Low-grade epilepsy-associated neuroepithelial tumours with a prominent oligodendroglioma-like component: the diagnostic challenges.

Aim We searched for recurrent pathological features and molecular alterations in a retrospective series of 72 low-grade epilepsy-associated neuroepithelial tumours (LEATs) with a prominent oligodendroglioma-like component, in order to classify them according to the 2021 WHO classification of CNS tumours. Material and methods Centralized pathological examination was performed as well as targeted molecular analysis of BRAF and FGFR1 by multiplexed digital PCR (mdPCR). DNA-methylation profiling was performed in cases with sufficient DNA. In cases with no genetic alteration by mdPCR and sufficient material, RNA sequencing was done. Results We first reclassified our cohort into 3 groups: ganglioglioma (GG, n=14), dysembryoplastic neuroepithelial tumours (DNT, n=19) and glioneuronal tumours/paediatric-type low grade glioma not otherwise specified (GNT/PLGG NOS, n=39). mdPCR found an alteration in 38/72 cases.
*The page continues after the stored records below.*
(* ===== verification/_CoqProject ===== *)
-Q . S2P
Prelude.v
Status.v
Crc32c.v
Wire.v
Value.v
Fact.v
FactCodec.v
Frame.v
MetaCodec.v
CommitBatch.v
PreparedCodec.v
GroupCommit.v
Bloom.v
RecentWrites.v
ValidationCache.v
Accelerators.v
Temporal.v
FactStore.v
Conflict.v
Scan.v
WriteBatch.v
Commit.v
GroupedCommit.v
CommitSize.v
Transaction.v
Serializable.v
SnapshotReader.v
Overlay.v
Epoch.v
Vacuum.v
SequenceRetention.v
Retention.v
MetaTable.v
Prepared.v
Allocator.v
Schema.v
Recovery.v
Compression.v
Projection.v
Resources.v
Subsequent RNA sequencing revealed a fusion transcript involving BRAF, FGFR1/2/3 or NTRK2 in 9/25 cases. DNA-methylation profiling found 12/46 cases with a calibrated score ≥0.9. Unsupervised hierarchical clustering revealed 2 clusters: cluster 1 was enriched with cases classified as DNT at histology, belonging to the LGG-DNT methylation class (MC), with CD34 negativity and FGRF1 alterations; cluster 2 was enriched with cases classified at histology as GG, belonging to the LGG-GG MC methylation class, with BRAF V600E mutation and CD34 positivity. The tumours reclassified as GNT/PLGG NOS were equally distributed across both clusters. Interestingly, all polymorphous low grade neuroepithelial tumour of the young belonged to cluster 2 whereas diffuse LGG MAPK pathway-altered were equally distributed among the two clusters. This led us to build an algorithm to classify LEATs with a prominent oligodendroglioma-like component. Conclusions Integrated histomolecular diagnosis of LEATs with a prominent oligodendroglioma-like component remains challenging. Because these tumours can be split into two major clusters of biological significance, the clinico-pathological relevance of the four types recognized by the WHO CNS5 within this spectrum of tumours is questionable.